The second trip is the week after Easter and is an unexpected treat. I say treat – it’s actually a work meeting, but it’s also in the area of Norway where I used to live, so when it popped up last week, I jumped at the chance, and fortunately was selected to go.

The area isn’t the only attraction, however. I have felt for a while that building up the links between the welfare vets out in the offices and the staff who work in the abattoir would be very helpful in dealing with farm animal cases. I have been working for a while on a project where we at Mattilsynet are trying to tackle the chronic cases out on farms, where welfare isn’t good enough, and no real progress is being made. Having worked closely with Ann and Trude at the abattoir, I’ve come to appreciate how much of an oversight they have built up over the farmers that send their animals in.

The live animals are checked when they come in, and then the meat is inspected, so picking up signs that might indicate poor welfare (animals which are very dirty or very thin, for example) are picked up. The same names come up again and again throughout the years, and so those working at the abattoir come to build up a mental map of which farmers treat their animals well, and which are, perhaps, not so good.

The meeting down in Rogaland is about honing the process by which the abattoir staff report signs of poor welfare to the vets out in the field. We will try to address whether there are areas that are currently difficult to report. There are categories, for example, for reporting overgrown feet and dirty cattle, but no category for reporting eye injuries or inflammation in sheep, which might indicate a farmer hasn’t been keeping a close enough eye on the flock.

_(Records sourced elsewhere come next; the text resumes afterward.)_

(** ** Our own requests that time out *)

(** When a request of ours gets no reply in time, the S9F9 quotes exactly the
    header that was on the wire: the one of the frame the session sent for that
    message under those system bytes; and the request is forgotten, so it is
    reported once. *)
Theorem timeout_quotes_sent_header c m sys bd g :
  device_id c = gem_device_id (gem_config g) -> w_bit m = true ->
  (on_transaction_timeout sys (on_sent m sys g)).2 =
    [post_request (make_s9 9 (header_bytes (header (message_frame c m sys bd))))] /\
  on_transaction_timeout sys (on_transaction_timeout sys (on_sent m sys g)).1 =
    ((on_transaction_timeout sys (on_sent m sys g)).1, []).
Proof.
  intros Hd Hw. unfold on_sent. rewrite Hw. unfold on_transaction_timeout. simpl.
  rewrite lookup_insert_eq. simpl. rewrite lookup_delete_eq. split; [|done].
  unfold send_s9, send_request, message_frame. simpl. rewrite Hd, Hw. done.
Qed.

(** ** Concrete runs *)

#[local] Existing Instance ascending_order.

Definition remote_machine : MachineApi := (api_set_control_mode kOnlineRemote kUi new_api).2.
Definition sample_gem : GemService := set_comm kCommunicating (new_gem default_gem_config 0).
Definition sample_command : RemoteCommand :=
  mkRemoteCommand "START" [mkParam "WAFER_ID" (ascii_ "W042")].
Definition sample_frame : Frame :=
  make_data_frame 0 2 41 true 77
    match encode (default (list_ []) (body (make_s2f41 sample_command))) with
    | Ok bs => bs
    | Err _ => []
    end.
Definition default_analysis : AnalysisConfig :=
  mkAnalysis (dz 6) (dr false 1 100) (dz 2) (dz (-400)) (dz 400) (dz (-5000)) (dz 5000) (dz 1)
    0.

Record CassetteConfig := mkCassette {
  cassette_id : string;
  cassette_slots : Z
}.

Definition default_cassette : CassetteConfig :=
  mkCassette "C001" 25.

Record CommConfig := mkComm {
  comm_enabled : bool;
  comm_bind : string;
  comm_port : Z;
  comm_device_id : Z;
  comm_allow_host_online : bool;
  t3_s : double;
  t5_s : double;
  t6_s : double;
  t7_s : double;
  t8_s : double;
  linktest_s : double;
  max_frame_bytes : Z
}.

Definition default_comm : CommConfig :=
  mkComm true "127.0.0.1" 5000 0 true (dz 45) (dz 10) (dz 5) (dz 10) (dz 5) (dz 60) 1048576.

Record OutputConfig := mkOutput {
  output_dir : string;
  save_samples : bool;
  sample_decimation : Z
}.

Definition default_output : OutputConfig :=
  mkOutput "results" true 10.

Record Config := mkConfig {
  machine : MachineConfig;
  wafer : WaferConfig;
  scan : ScanConfig;
  noise : NoiseConfig;
  faults : list FaultConfig;
  analysis : AnalysisConfig;
  cassette : CassetteConfig;
  comm : CommConfig;
  output : OutputConfig
}.

Definition default_config : Config :=
  mkConfig default_machine default_wafer default_scan default_noise [] default_analysis
    default_cassette default_comm default_output.

Definition kConfigErrorExitCode : Z := 2.

Definition config_error (text : string) : Error := mkError kConfigErrorExitCode text.

(** ** The JSON library

    What the code calls on [nlohmann::json]. [member j k] is [at(k)] where [contains(k)],
    which holds on objects only; a [get] that throws is an [Err] with the exception's
    [what()] as its message. *)
Class Json (json : Type) := {
  is_object : json -> bool;
  is_array : json -> bool;
  json_keys : json -> list string;
  member : json -> string -> option json;
  elements : json -> list json;
  get_string : json -> Result string;
  get_bool : json -> Result bool;
  get_double : json -> Result double;
  get_int : json -> Result Z;
  get_uint64 : json -> Result Z
}.

(** ** Validation *)

(** An [ostringstream] writes a double as "%g". *)
Definition range_error (field : string) (value lo hi : double) : Error :=
  config_error (field +:+ " = " +:+ format_g 6 value +:+ " is out of range [" +:+
    format_g 6 lo +:+ ", " +:+ format_g 6 hi +:+ "]").

(** An integer outside its range, and a double. *)
Definition int_outside (v lo hi : Z) : bool := (v <? lo) || (hi <? v).
Definition outside (v lo hi : double) : bool := SFltb v lo || SFltb hi v.
(* ===== verification/Queue.v ===== *)
(** * The mutex queue, and what both queues promise

    include/ssim/core/queue.hpp: [BackpressurePolicy] and [BoundedQueue<T>], the v1
    queue of the control path (inbox, jobs, log). Each critical section is one step;
    a blocked caller, its wake-up and the [notify] that follows an unlock are steps
    of their own, so every interleaving of any number of threads is a run.

    [Fifo] is the contract the callers of either queue rely on; the lock-free ring of
    SpscRing.v implements it too. *)

From S2P Require Import Prelude.

Inductive BackpressurePolicy := kBlock | kDropNewest.

#[global] Instance BackpressurePolicy_eq_dec : EqDecision BackpressurePolicy.
Proof. solve_decision. Defined.

(** ** The contract *)

Inductive fifo_event (T : Type) := fifo_push (x : T) | fifo_pop (x : T) | fifo_silent.
Arguments fifo_push {T}. Arguments fifo_pop {T}. Arguments fifo_silent {T}.

(** A first-in first-out buffer of at most [cap] items. *)
Inductive fifo_step {T} (cap : nat) : list T -> fifo_event T -> list T -> Prop :=
| step_push l x : (length l < cap)%nat -> fifo_step cap l (fifo_push x) (l ++ [x])
| step_pop l x : fifo_step cap (x :: l) (fifo_pop x) l
| step_silent l : fifo_step cap l fifo_silent l.

(** What a queue [Q] promises: it starts empty and each of its steps is a step of the
    bounded buffer. *)
Class Fifo (Q L T : Type) := {
  fifo_new : Q;
  fifo_run : L -> Q -> option Q;
  fifo_contents : Q -> list T;
  fifo_capacity : nat;
  fifo_new_empty : fifo_contents fifo_new = [];
  fifo_invariant : Q -> Prop;
  fifo_new_ok : fifo_invariant fifo_new;
  fifo_refines l q q' :
    fifo_invariant q -> fifo_run l q = Some q' ->
    fifo_invariant q' /\
    exists e, fifo_step fifo_capacity (fifo_contents q) e (fifo_contents q')
}.

Inductive fifo_reaches `{Fifo Q L T} : list (fifo_event T) -> Q -> Prop :=
| reaches_new : fifo_reaches [] fifo_new
| reaches_step es q l q' e :
    fifo_reaches es q -> fifo_run l q = Some q' ->
    fifo_step fifo_capacity (fifo_contents q) e (fifo_contents q') ->
    fifo_reaches (es ++ [e]) q'.

Definition pushes {T} (es : list (fifo_event T)) : list T :=
  omap (fun e => match e with fifo_push x => Some x | _ => None end) es.
Definition pops {T} (es : list (fifo_event T)) : list T :=
  omap (fun e => match e with fifo_pop x => Some x | _ => None end) es.

Lemma fifo_prefix `{Fifo Q L T} es q :
  fifo_reaches es q ->
  pushes es = pops es ++ fifo_contents q /\ (length (fifo_contents q) <= fifo_capacity)%nat.
Proof.
  induction 1 as [|es q l q' e _ [IH Hb] _ He]; [by rewrite fifo_new_empty; simpl; split; [|lia]|].
  unfold pushes, pops in *. rewrite !omap_app, IH. inversion He; subst; simpl.
  - split; [by rewrite app_nil_r, <- app_assoc|rewrite length_app; simpl; lia].
  - match goal with Hc : _ :: _ = fifo_contents q |- _ => rewrite <- Hc in * end.
    split; [by rewrite app_nil_r, <- app_assoc|simpl in *; lia].
  - by rewrite !app_nil_r.
Qed.

(** ** [BoundedQueue<T>] *)

Section bounded_queue.
Context {T : Type}.

(** The queue with the threads that are inside an operation of it: the items of the
    producers that sleep on [not_full_] and of those that were woken and have not
    taken the lock again, the numbers of such consumers, the [notify_one] calls that
    are due after an unlock and the [notify_all] pairs that are due after a close. *)
Record BoundedQueue := mkBounded {
  items_ : list T;
  capacity_ : nat;
  policy_ : BackpressurePolicy;
  dropped_ : nat;
  closed_ : bool;
  asleep_push : list T;
  awake_push : list T;
  asleep_pop : nat;
  awake_pop : nat;
  due_not_empty : nat;
  due_not_full : nat;
  due_all_empty : nat;
  due_all_full : nat;
  popped_ : list T;
  pushed_ : list T
}.

Definition new_bounded (capacity : nat) (policy : BackpressurePolicy) : BoundedQueue :=
  mkBounded [] capacity policy 0 false [] [] 0 0 0 0 0 0 [] [].

Definition set_items (l pu po : list T) (q : BoundedQueue) : BoundedQueue :=
  mkBounded l (capacity_ q) (policy_ q) (dropped_ q) (closed_ q) (asleep_push q) (awake_push q)
    (asleep_pop q) (awake_pop q) (due_not_empty q) (due_not_full q) (due_all_empty q)
    (due_all_full q) po pu.
Definition set_flags (dropped : nat) (closed : bool) (q : BoundedQueue) : BoundedQueue :=
  mkBounded (items_ q) (capacity_ q) (policy_ q) dropped closed (asleep_push q) (awake_push q)
    (asleep_pop q) (awake_pop q) (due_not_empty q) (due_not_full q) (due_all_empty q)
    (due_all_full q) (popped_ q) (pushed_ q).
Definition set_pushers (asleep awake : list T) (q : BoundedQueue) : BoundedQueue :=
  mkBounded (items_ q) (capacity_ q) (policy_ q) (dropped_ q) (closed_ q) asleep awake
    (asleep_pop q) (awake_pop q) (due_not_empty q) (due_not_full q) (due_all_empty q)
    (due_all_full q) (popped_ q) (pushed_ q).
Definition set_poppers (asleep awake : nat) (q : BoundedQueue) : BoundedQueue :=
  mkBounded (items_ q) (capacity_ q) (policy_ q) (dropped_ q) (closed_ q) (asleep_push q)
    (awake_push q) asleep awake (due_not_empty q) (due_not_full q) (due_all_empty q)
    (due_all_full q) (popped_ q) (pushed_ q).
Definition set_due (ne nf ae af : nat) (q : BoundedQueue) : BoundedQueue :=
  mkBounded (items_ q) (capacity_ q) (policy_ q) (dropped_ q) (closed_ q) (asleep_push q)
    (awake_push q) (asleep_pop q) (awake_pop q) ne nf ae af (popped_ q) (pushed_ q).

(** The end of [push]: the item goes in and a [notify_one] is due. *)
Definition enqueue (x : T) (q : BoundedQueue) : BoundedQueue :=
  set_due (S (due_not_empty q)) (due_not_full q) (due_all_empty q) (due_all_full q)
    (set_items (items_ q ++ [x]) (pushed_ q ++ [x]) (popped_ q) q).

(** [push] up to its return or its wait. *)
Definition push (x : T) (q : BoundedQueue) : BoundedQueue :=
  if closed_ q then q
  else if (capacity_ q <=? length (items_ q))%nat then
    match policy_ q with
    | kDropNewest => set_flags (S (dropped_ q)) (closed_ q) q
    | kBlock => set_pushers (asleep_push q ++ [x]) (awake_push q) q
    end
  else enqueue x q.

(** [push] from the moment it has the lock again: the predicate of [not_full_.wait],
    then the rest. *)
Definition push_resume (i : nat) (q : BoundedQueue) : option BoundedQueue :=
  match awake_push q !! i with
  | None => None
  | Some x =>
      let q' := set_pushers (asleep_push q) (delete i (awake_push q)) q in
      Some
        (if negb (length (items_ q) <? capacity_ q)%nat && negb (closed_ q) then
           set_pushers (asleep_push q' ++ [x]) (awake_push q') q'
         else if closed_ q then q' else enqueue x q')
  end.

(** [pop] once its predicate holds, the lock being held. *)
Definition dequeue (q : BoundedQueue) : BoundedQueue :=
  match items_ q with
  | [] => q
  | x :: rest =>
      set_due (due_not_empty q) (S (due_not_full q)) (due_all_empty q) (due_all_full q)
        (set_items rest (pushed_ q) (popped_ q ++ [x]) q)
  end.

Definition pop_ready (q : BoundedQueue) : bool :=
  negb (bool_decide (length (items_ q) = 0%nat)) || closed_ q.

Definition pop (q : BoundedQueue) : BoundedQueue :=
  if pop_ready q then dequeue q else set_poppers (S (asleep_pop q)) (awake_pop q) q.

Definition pop_resume (q : BoundedQueue) : option BoundedQueue :=
  match awake_pop q with
  | O => None
  | S n =>
      let q' := set_poppers (asleep_pop q) n q in
      Some (if pop_ready q then dequeue q' else set_poppers (S (asleep_pop q')) n q')
  end.

Definition close (q : BoundedQueue) : BoundedQueue :=
  set_due (due_not_empty q) (due_not_full q) (S (due_all_empty q)) (S (due_all_full q))
    (set_flags (dropped_ q) true q).

(** The sleeping producer at [i] wakes up, notified or not. *)
Definition wake_push (i : nat) (q : BoundedQueue) : option BoundedQueue :=
  match asleep_push q !! i with
  | None => None
  | Some x => Some (set_pushers (delete i (asleep_push q)) (awake_push q ++ [x]) q)
  end.

Definition wake_pop (q : BoundedQueue) : option BoundedQueue :=
  match asleep_pop q with
  | O => None
  | S n => Some (set_poppers n (S (awake_pop q)) q)
  end.

Inductive bounded_label :=
| b_push (x : T) | b_push_resume (i : nat)
| b_pop | b_pop_resume
| b_close
| b_notify_empty | b_notify_full (i : nat)
| b_notify_all_empty | b_notify_all_full
| b_spurious_push (i : nat) | b_spurious_pop.

Definition bounded_step (l : bounded_label) (q : BoundedQueue) : option BoundedQueue :=
  match l with
  | b_push x => Some (push x q)
  | b_push_resume i => push_resume i q
  | b_pop => Some (pop q)
  | b_pop_resume => pop_resume q
  | b_close => Some (close q)
  | b_notify_empty =>
      match due_not_empty q with
      | O => None
      | S n =>
          let q' := set_due n (due_not_full q) (due_all_empty q) (due_all_full q) q in
          Some (default q' (wake_pop q'))
      end
  | b_notify_full i =>
      match due_not_full q with
      | O => None
      | S n =>
          let q' := set_due (due_not_empty q) n (due_all_empty q) (due_all_full q) q in
          match asleep_push q with [] => Some q' | _ => wake_push i q' end
      end
  | b_notify_all_empty =>
      match due_all_empty q with
      | O => None
      | S n =>
          Some (set_poppers 0 (asleep_pop q + awake_pop q)
                  (set_due (due_not_empty q) (due_not_full q) n (due_all_full q) q))
      end
  | b_notify_all_full =>
      match due_all_full q with
      | O => None
      | S n =>
          Some (set_pushers [] (awake_push q ++ asleep_push q)
                  (set_due (due_not_empty q) (due_not_full q) (due_all_empty q) n q))
      end
  | b_spurious_push i => wake_push i q
  | b_spurious_pop => wake_pop q
  end.

Fixpoint bounded_run (ls : list bounded_label) (q : BoundedQueue) : option BoundedQueue :=
  match ls with
  | [] => Some q
  | l :: ls => bounded_step l q ≫= bounded_run ls
  end.

(** ** Its invariant *)

(** No wake-up is lost: while a consumer sleeps, every item is covered by a notify
    that is due or by a consumer already awake, and a close by the [notify_all] that
    follows it; the mirror image holds of the producers and the free places. Inside an
    operation [a] items, or [b] places, may be uncovered. *)
Record bounded_upto (a b : nat) (q : BoundedQueue) : Prop := mkBoundedOk {
  bo_fifo : pushed_ q = popped_ q ++ items_ q;
  bo_bound : (length (items_ q) <= capacity_ q)%nat;
  bo_pop : (0 < asleep_pop q)%nat -> closed_ q = false ->
    (length (items_ q) <= a + due_not_empty q + awake_pop q)%nat;
  bo_push : (0 < length (asleep_push q))%nat -> closed_ q = false ->
    (capacity_ q - length (items_ q) <= b + due_not_full q + length (awake_push q))%nat;
  bo_close_pop : (0 < asleep_pop q)%nat -> closed_ q = true -> (0 < due_all_empty q)%nat;
  bo_close_push : (0 < length (asleep_push q))%nat -> closed_ q = true ->
    (0 < due_all_full q)%nat
}.

Abbreviation bounded_ok := (bounded_upto 0 0).

Ltac queue_simpl :=
  unfold set_items, set_flags, set_pushers, set_poppers, set_due in *;
  cbn [items_ capacity_ policy_ dropped_ closed_ asleep_push awake_push asleep_pop awake_pop
       due_not_empty due_not_full due_all_empty due_all_full popped_ pushed_] in *.

(** The clauses of the invariant after a step, from those before it. *)
Ltac queue_clauses :=
  split; queue_simpl; try done; try (intros; done);
  repeat match goal with |- _ -> _ => intros ? end;
  repeat match goal with
  | H : (0 < ?n)%nat -> _, H' : (0 < ?n)%nat |- _ => specialize (H H')
  | H : ?b = ?c -> _, H' : ?b = ?c |- _ => specialize (H H')
  end;
  rewrite ?length_app in *; simpl in *; try done; try lia.

Lemma enqueue_ok a b x q :
  bounded_upto a b q -> (length (items_ q) < capacity_ q)%nat ->
  bounded_upto a (pred b) (enqueue x q).
Proof.
  intros [Hf Hb Hp Hq Hcp Hcq] Hl. unfold enqueue. queue_clauses.
  by rewrite Hf, <- app_assoc.
Qed.

Lemma dequeue_ok a b q :
  bounded_upto a b q -> pop_ready q = true -> bounded_upto (pred a) b (dequeue q).
Proof.
  intros [Hf Hb Hp Hq Hcp Hcq] Hr. unfold dequeue, pop_ready in *.
  destruct (items_ q) as [|x rest] eqn:E; simpl in *.
  { queue_clauses; rewrite ?E in *; simpl in *; try done; try lia; congruence. }
  queue_clauses. by rewrite Hf, <- app_assoc.
Qed.

Lemma length_delete_Some {A} (l : list A) i x :
  l !! i = Some x -> length l = S (length (delete i l)).
Proof.
  intros Hi. rewrite length_delete by done. pose proof (lookup_lt_Some l i x Hi). lia.
Qed.

Lemma push_ok x q : bounded_ok q -> bounded_ok (push x q).
Proof.
  intros Hq. unfold push. destruct (closed_ q) eqn:Ec; [done|].
  destruct (Nat.leb_spec (capacity_ q) (length (items_ q))); [|by apply (enqueue_ok 0 0)].
  destruct Hq. destruct (policy_ q); queue_clauses; by rewrite ?Ec in *.
Qed.

Lemma push_resume_ok i q q' : bounded_ok q -> push_resume i q = Some q' -> bounded_ok q'.
Proof.
  intros Hq. unfold push_resume. destruct (awake_push q !! i) as [x|] eqn:Ei; [|done].
  apply length_delete_Some in Ei. intros [= <-].
  assert (Hw : bounded_upto 0 1 (set_pushers (asleep_push q) (delete i (awake_push q)) q)).
  { destruct Hq. queue_clauses. }
  destruct (Nat.ltb_spec (length (items_ q)) (capacity_ q)); simpl.
  - destruct (closed_ q) eqn:Ec; [|by apply (enqueue_ok 0 1)].
    destruct Hw. queue_clauses; by rewrite ?Ec in *.
  - destruct (closed_ q) eqn:Ec; simpl; destruct Hw; queue_clauses; by rewrite ?Ec in *.
Qed.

I understand we will also be discussing where the lines should be drawn. For example one sheep that’s just been brought in from pasture with a sore eye might be less than ideal but is probably just one of those things, whereas several affected sheep, that appear to have longer term damage, might be an indicator of a welfare issue. It feels odd to have found something that interests me so much. Up until recently, I have been scrabbling to find my feet, which might seem strange after eighteen months in a job, but is the reality as my job specification is so broad. Suddenly I feel really fired up about an issue, where I really want to make a difference. I have only a short time to collect in the information, but I am trying to gather evidence from every colleague with an opinion or with an experience to share, and I hope to carry all that collective knowledge with me to a meeting where I am determined to have some input.

Exciting times!

Next weekend I will be in England, but hopefully I will find time to pop in with some very different photographs. In the meantime, I’ll leave you with some snowy trees from this morning. Have a good week!

Icy river, melted, cracked and refrozen.